(** The maximum found has the largest value, and comes last in every gap. *)
Lemma find_maximum_ok logits : logits <> [] -> Forall f32_is_finite logits ->
  exists m, find_maximum logits = Ok m /\ 0 <= m < 2 ^ 32
    /\ f32_units m = peak (map f32_units logits)
    /\ forall b, b ∈ logits -> finite_order_key b <= finite_order_key m.
Proof.
  intros Hne Hf. destruct logits as [|b logits]; [done|].
  unfold find_maximum, read. cbn [lookup list_lookup ok_or result_bind].
  destruct (scan_maximum_ok 0 (b :: logits) b Hf) as (m & -> & Hin & Hmax).
  assert (m ∈ b :: logits) as Hin'.
  { apply elem_of_cons in Hin as [->|Hin]; [by left|done]. }
  rewrite Forall_forall in Hf. destruct (Hf m Hin') as [Hr _].
  exists m. split; [done|]. split; [done|]. split.
  - symmetry. apply peak_unique; [by apply list_elem_of_fmap_2|].
    intros v (c & -> & Hc)%list_elem_of_fmap. destruct (Hf c Hc) as [Hc32 _].
    apply (order_key_values c m Hc32 Hr). apply Hmax. by right.
  - intros c Hc. apply Hmax. by right.
Qed.

(* ------------------------------------------------------------------ *)
(** ** Weights *)

Lemma weigh_spec m index logits total s pre old post p :
  0 <= m < 2 ^ 32 -> f32_units m = p -> Forall f32_is_finite logits ->
  (forall b, b ∈ logits -> finite_order_key b <= finite_order_key m) ->
  weights s = pre ++ old ++ post -> length pre = index -> length old = length logits ->
  let ws := map (fun b => reference_weight p (f32_units b)) logits in
  0 <= total -> total + sumZ ws < 2 ^ 128 ->
  weigh m index logits total s
  = (MkScratch (pre ++ ws ++ post) (remainders s) (masses s) (order s), Ok (total + sumZ ws)).
Proof.
  intros Hm Hp Hf. revert index total s pre old.
  induction Hf as [|b logits Hb Hf IH]; intros index total s pre old Hk Hw Hi Hlen ws Ht Hs.
  - destruct old; [|done]. cbn in Hw. cbn. rewrite <- Hw. change (sumZ []) with 0.
    rewrite Z.add_0_r. by destruct s.
  - destruct old as [|o old]; [done|]. injection Hlen as Hlen.
    assert (finite_order_key b <= finite_order_key m) as Hkb by (apply Hk; by left).
    assert (f32_units b <= p) as Hv.
    { rewrite <- Hp. apply (order_key_values b m); [apply Hb|done|done]. }
    cbn [weigh]. unfold reject.
    erewrite bind_lift_ok; cycle 1.
    { rewrite quantized_gap_q8_spec by (done || apply Hb). reflexivity. }
    rewrite Hp. fold (gap_q8 p (f32_units b)).
    erewrite bind_lift_ok; cycle 1.
    { apply read_some, reference_weight_lookup, Hv. }
    erewrite bind_ok; cycle 1.
    { unfold store_weight. rewrite Hw. cbn [app]. rewrite write_middle by done. reflexivity. }
    pose proof (reference_weight_bounds p (f32_units b) Hv) as Hwb.
    assert (Forall (Z.le 0) (map (fun b => reference_weight p (f32_units b)) logits)) as Hpos.
    { apply Forall_forall. intros w (c & -> & Hc)%list_elem_of_fmap.
      assert (f32_units c <= p) as Hvc.
      { rewrite <- Hp. rewrite Forall_forall in Hf. destruct (Hf c Hc).
        apply (order_key_values c m); [done|done|apply Hk; by right]. }
      pose proof (reference_weight_bounds p (f32_units c) Hvc). lia. }
    apply sumZ_nonneg in Hpos. unfold ws in *. cbn [map] in Hs |- *. rewrite sumZ_cons in Hs |- *.
    unfold wrap_u128. rewrite Z.mod_small by lia.
    rewrite (IH (S index) (total + reference_weight p (f32_units b)) _
      (pre ++ [reference_weight p (f32_units b)]) old).
    + cbn. rewrite <- app_assoc. cbn. f_equal. f_equal. lia.
    + intros c Hc. apply Hk. by right.
    + cbn. by rewrite <- app_assoc.
    + rewrite length_app. cbn. lia.
    + done.
    + lia.
    + lia.
Qed.
(* ===== verification/FastSamplerSeeds.v ===== *)
(** * What the sampler draws

    An action is drawn for exactly as many of the 2^64 seeds as its mass, which is
    positive, within one unit of its exact share, and no smaller than the mass of a
    smaller logit; each of the samplers draws what the other does. *)

From stdpp Require Import strings.
From S2P Require Import Prelude FastSampler Hamilton FastSamplerBits FastSamplerDraw FastSamplerLoops FastSamplerFacts.

Local Open Scope Z_scope.

(** [draw] falls into the [i]-th interval of the cumulative masses. *)
Definition falls_into (masses : list Z) (draw : Z) (i : nat) : Prop :=
  (i < length masses)%nat /\ sumZ (take i masses) <= draw < sumZ (take (S i) masses).

Lemma sumZ_take_mono l i j : Forall (Z.le 0) l -> (i <= j)%nat ->
  sumZ (take i l) <= sumZ (take j l).
Proof.
  intros Hl Hij. replace j with (i + (j - i))%nat by lia.
  rewrite <- (take_drop i (take (i + (j - i)) l)), take_take, Nat.min_l, sumZ_app by lia.
  pose proof (sumZ_nonneg (drop i (take (i + (j - i)) l))
    (Forall_drop _ _ _ (Forall_take _ _ _ Hl))). lia.
Qed.

Lemma falls_into_unique masses draw i j : Forall (Z.le 0) masses ->
  falls_into masses draw i -> falls_into masses draw j -> i = j.
Proof.
  intros Hm (_ & Hi1 & Hi2) (_ & Hj1 & Hj2).
  destruct (lt_eq_lt_dec i j) as [[H|H]|H]; [|done|].
  - pose proof (sumZ_take_mono masses (S i) j Hm ltac:(lia)). lia.
  - pose proof (sumZ_take_mono masses (S j) i Hm ltac:(lia)). lia.
Qed.

Lemma inverse_cdf_spec draw index cumulative masses : Forall (Z.le 0) masses ->
  0 <= cumulative <= draw -> cumulative + sumZ masses < 2 ^ 128 ->
  draw < cumulative + sumZ masses ->
  exists j, inverse_cdf draw index cumulative masses = Some (index + j)%nat
    /\ falls_into masses (draw - cumulative) j.
Proof.
  intros Hm. revert index cumulative. induction Hm as [|m masses H0 Hm IH];
    intros index cumulative Hc Hb Hd.
  - change (sumZ []) with 0 in Hd. lia.
  - rewrite sumZ_cons in Hb, Hd. pose proof (sumZ_nonneg masses Hm).
    cbn [inverse_cdf]. unfold wrap_u128. rewrite Z.mod_small by lia. case_decide as Hlt.
    + exists 0%nat. rewrite Nat.add_0_r. split; [done|]. split; [cbn; lia|].
      cbn [take]. rewrite take_0, sumZ_cons. change (sumZ []) with 0. lia.
    + destruct (IH (S index) (cumulative + m) ltac:(lia) ltac:(lia) ltac:(lia))
        as (j & -> & Hj & Hlo & Hhi).
      exists (S j). split; [f_equal; lia|]. split; [cbn; lia|].
      change (take (S (S j)) (m :: masses)) with (m :: take (S j) masses).
      change (take (S j) (m :: masses)) with (m :: take j masses).
      rewrite !sumZ_cons. lia.
Qed.
(* ===== verification/Library.v ===== *)
(** * Hidden zones: libraries, hands, and what each player knows of them
      (src/mtg-kernel/src/state.rs; the zone mover of event.rs)

    The state below keeps what the library and hand operations read and write:
    the object arena, the zones, the stack, each observer's facts about each
    library and hand, the random state and the observation journal. The
    remaining fields of an object ([v4], and its characteristics) and of the
    state ([rest]: turn, combat, event log, ...) are types of the class
    [ObjectRules], together with the calls that touch only those fields.
    An index or [get] that Rust would panic on is [Panic], as is an index into the
    card table CARD_DEFS, and the [panic!] of a face the card does not have. *)

From S2P Require Import Prelude Ids Bytes Randomness.
Import PlayerIds.

(** [usize as u32], and [u32 += 1] in a release build. *)
Definition as_u32 (n : nat) : Z := (Z.of_nat n mod (u32_max + 1))%Z.
Definition wrap_u32 (z : Z) : Z := (z mod (u32_max + 1))%Z.

Module Zone.
Inductive t := Library | Hand | Battlefield | Graveyard | Stack | Exile | Command.
End Zone.
#[export] Instance Zone_eq_dec : EqDecision Zone.t.
Proof. solve_decision. Defined.

(** [zone_change_count] is the incarnation of the object: every zone change
    advances it. [spell_copied] is [spell_copy_origin.is_some()]. *)
Record GameObject (V4 : Type) := MkObject {
  card_def : Z;
  owner : PlayerId;
  controller : PlayerId;
  zone : Zone.t;
  zone_change_count : Z;
  spell_copied : bool;
  v4 : V4;
}.
Arguments MkObject {V4}.
Arguments card_def {V4} _.
Arguments owner {V4} _.
Arguments controller {V4} _.
Arguments zone {V4} _.
Arguments zone_change_count {V4} _.
Arguments spell_copied {V4} _.
Arguments v4 {V4} _.

(** [library] is top first. *)
Record PlayerState := MkPlayerState {
  library : list ObjectId;
  hand : list ObjectId;
  battlefield : list ObjectId;
  graveyard : list ObjectId;
}.

(** [source_generation] is [v4.source_contract.map(|c| c.zone_change_count)]. *)
Record StackItem := MkStackItem {
  is_spell : bool;
  source : ObjectId;
  source_generation : option Z;
}.

Record LibraryKnowledgeEntry := MkLibraryEntry {
  position : Z;
  lk_object : ObjectId;
  lk_generation : Z;
}.
Record HandKnowledgeEntry := MkHandEntry {
  hk_object : ObjectId;
  hk_generation : Z;
}.
#[export] Instance LibraryKnowledgeEntry_eq_dec : EqDecision LibraryKnowledgeEntry.
Proof. solve_decision. Defined.
#[export] Instance HandKnowledgeEntry_eq_dec : EqDecision HandKnowledgeEntry.
Proof. solve_decision. Defined.

(** [ObjectLinkV4]: one incarnation of an object. *)
Record ObjectLinkV4 := MkLink { link_object : ObjectId; link_generation : Z }.

Inductive GameRandomnessState :=
  | Legacy (rng : SplitMix64)
  | EnvironmentV2 (v2 : GameEnvironmentRandomizationV2).

Inductive ObservationNoteKindV1 :=
  | LibraryRandomized (owner : PlayerId)
  | LibraryLooked (observer owner : PlayerId) (positions : list (Z * ObjectId))
  | LibraryReordered (owner : PlayerId) (ordered : list ObjectId) (revealed_to : list PlayerId)
  | LibraryScried (owner : PlayerId) (retained_top ordered_bottom : list ObjectId)
  | HandCardRevealed (observer owner : PlayerId) (object : ObjectId)
  | LibraryRemoval (owner : PlayerId) (position : Z)
  | LibraryInsertion (owner : PlayerId) (position : Z).

Record ObservationNoteV1 := MkNote { history_len : nat; kind : ObservationNoteKindV1 }.

(** Indexed observer first, then owner of the zone. *)
Abbreviation known T := (per_player (per_player (list T))).

Record GameState (V4 Rest : Type) := MkGame {
  objects : Arena.t (GameObject V4);
  players : per_player PlayerState;
  stack : list StackItem;
  exile : list ObjectId;
  command : list ObjectId;
  library_knowledge : known LibraryKnowledgeEntry;
  hand_knowledge : known HandKnowledgeEntry;
  randomness : GameRandomnessState;
  observation_journal : list ObservationNoteV1;
  rest : Rest;
}.
Arguments MkGame {V4 Rest}.
Arguments objects {V4 Rest} _.
Arguments players {V4 Rest} _.
Arguments stack {V4 Rest} _.
Arguments exile {V4 Rest} _.
Arguments command {V4 Rest} _.
Arguments library_knowledge {V4 Rest} _.
Arguments hand_knowledge {V4 Rest} _.
Arguments randomness {V4 Rest} _.
Arguments observation_journal {V4 Rest} _.
Arguments rest {V4 Rest} _.

(** [LibraryPlacement] and [LibraryInsertVisibility] of event.rs. *)
Inductive LibraryPlacement := Top | SecondFromTop | Bottom | ThirdFromTop.
Inductive LibraryInsertVisibility := Hidden | Owner | Public.

(** What the hidden-zone operations call of the rest of the kernel. *)
Class ObjectRules (V4 Rest : Type) := {
  (* ObjectStateV4::from_card_def, and its is_token field *)
  v4_from_card_def : Z -> V4;
  v4_is_token : V4 -> bool;
  (* ObjectStateV4::reset_for_zone_change(card_def, to_zone, turn) *)
  reset_for_zone_change : V4 -> Z -> Zone.t -> Z -> V4;
  (* CARD_DEFS.len(), and two fields of CARD_DEFS[card_def]: is_token, and
     transform_face.is_some() *)
  card_def_count : Z;
  card_is_token : Z -> bool;
  has_transform_face : Z -> bool;
  (* the fields of a new game *)
  initial_rest : PlayerId -> Rest;
  turn_key_v1 : Rest -> Z;
  (* engine.event_history.len(), engine.spellbench_neutral_v1.choices *)
  event_history_len : Rest -> nat;
  spellbench_neutral_choices : Rest -> bool;
  (* the cards that copies go back to: standard_v1.aegis_copies and the like *)
  saved_card_defs : Rest -> list Z;
  (* a card with daybound, at night; false without standard-magezero-fixtures *)
  enters_transformed_at_night : GameState V4 Rest -> Z -> bool;
  (* attachments, exile links and copy effects that name the moving object *)
  clear_object_relations : ObjectId -> GameState V4 Rest -> GameState V4 Rest;
  (* engine.combat.remove_from_combat, when an object leaves the battlefield *)
  remove_from_combat : ObjectId -> GameState V4 Rest -> GameState V4 Rest;
  (* characteristics, those of the face it enters with among them, counters and
     entry effects of the new incarnation, moved from the first zone to the second;
     true when the engine halted on them, and no result when that code panics *)
  entry_effects : option Z -> ObjectId -> Zone.t -> Zone.t -> GameState V4 Rest ->
    option (GameState V4 Rest * bool);
  (* move_to_stack: last known counters of a stashed card *)
  stash_effects : ObjectId -> GameState V4 Rest -> GameState V4 Rest;
  (* materialize_aborted_cast_v1: counters, plot and Adventure permissions that the card
     keeps from before the cast, and the records of the attempt; the first state is the
     one the cast is aborted in *)
  aborted_effects : ObjectId -> GameState V4 Rest -> GameState V4 Rest -> GameState V4 Rest;
  (* cease_to_exist: the exile records and events of a ceased object *)
  ceased_effects : ObjectId -> GameState V4 Rest -> GameState V4 Rest;
}.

§ **Action item**
Of the entries above, repeat exactly the lines from the line with "destruct (Hf c Hc)." through the line with "From stdpp Require Import strings.", both of them included.

§ **Task answer**
      { rewrite <- Hp. rewrite Forall_forall in Hf. destruct (Hf c Hc).
        apply (order_key_values c m); [done|done|apply Hk; by right]. }
      pose proof (reference_weight_bounds p (f32_units c) Hvc). lia. }
    apply sumZ_nonneg in Hpos. unfold ws in *. cbn [map] in Hs |- *. rewrite sumZ_cons in Hs |- *.
    unfold wrap_u128. rewrite Z.mod_small by lia.
    rewrite (IH (S index) (total + reference_weight p (f32_units b)) _
      (pre ++ [reference_weight p (f32_units b)]) old).
    + cbn. rewrite <- app_assoc. cbn. f_equal. f_equal. lia.
    + intros c Hc. apply Hk. by right.
    + cbn. by rewrite <- app_assoc.
    + rewrite length_app. cbn. lia.
    + done.
    + lia.
    + lia.
Qed.
(* ===== verification/FastSamplerSeeds.v ===== *)
(** * What the sampler draws

    An action is drawn for exactly as many of the 2^64 seeds as its mass, which is
    positive, within one unit of its exact share, and no smaller than the mass of a
    smaller logit; each of the samplers draws what the other does. *)

From stdpp Require Import strings.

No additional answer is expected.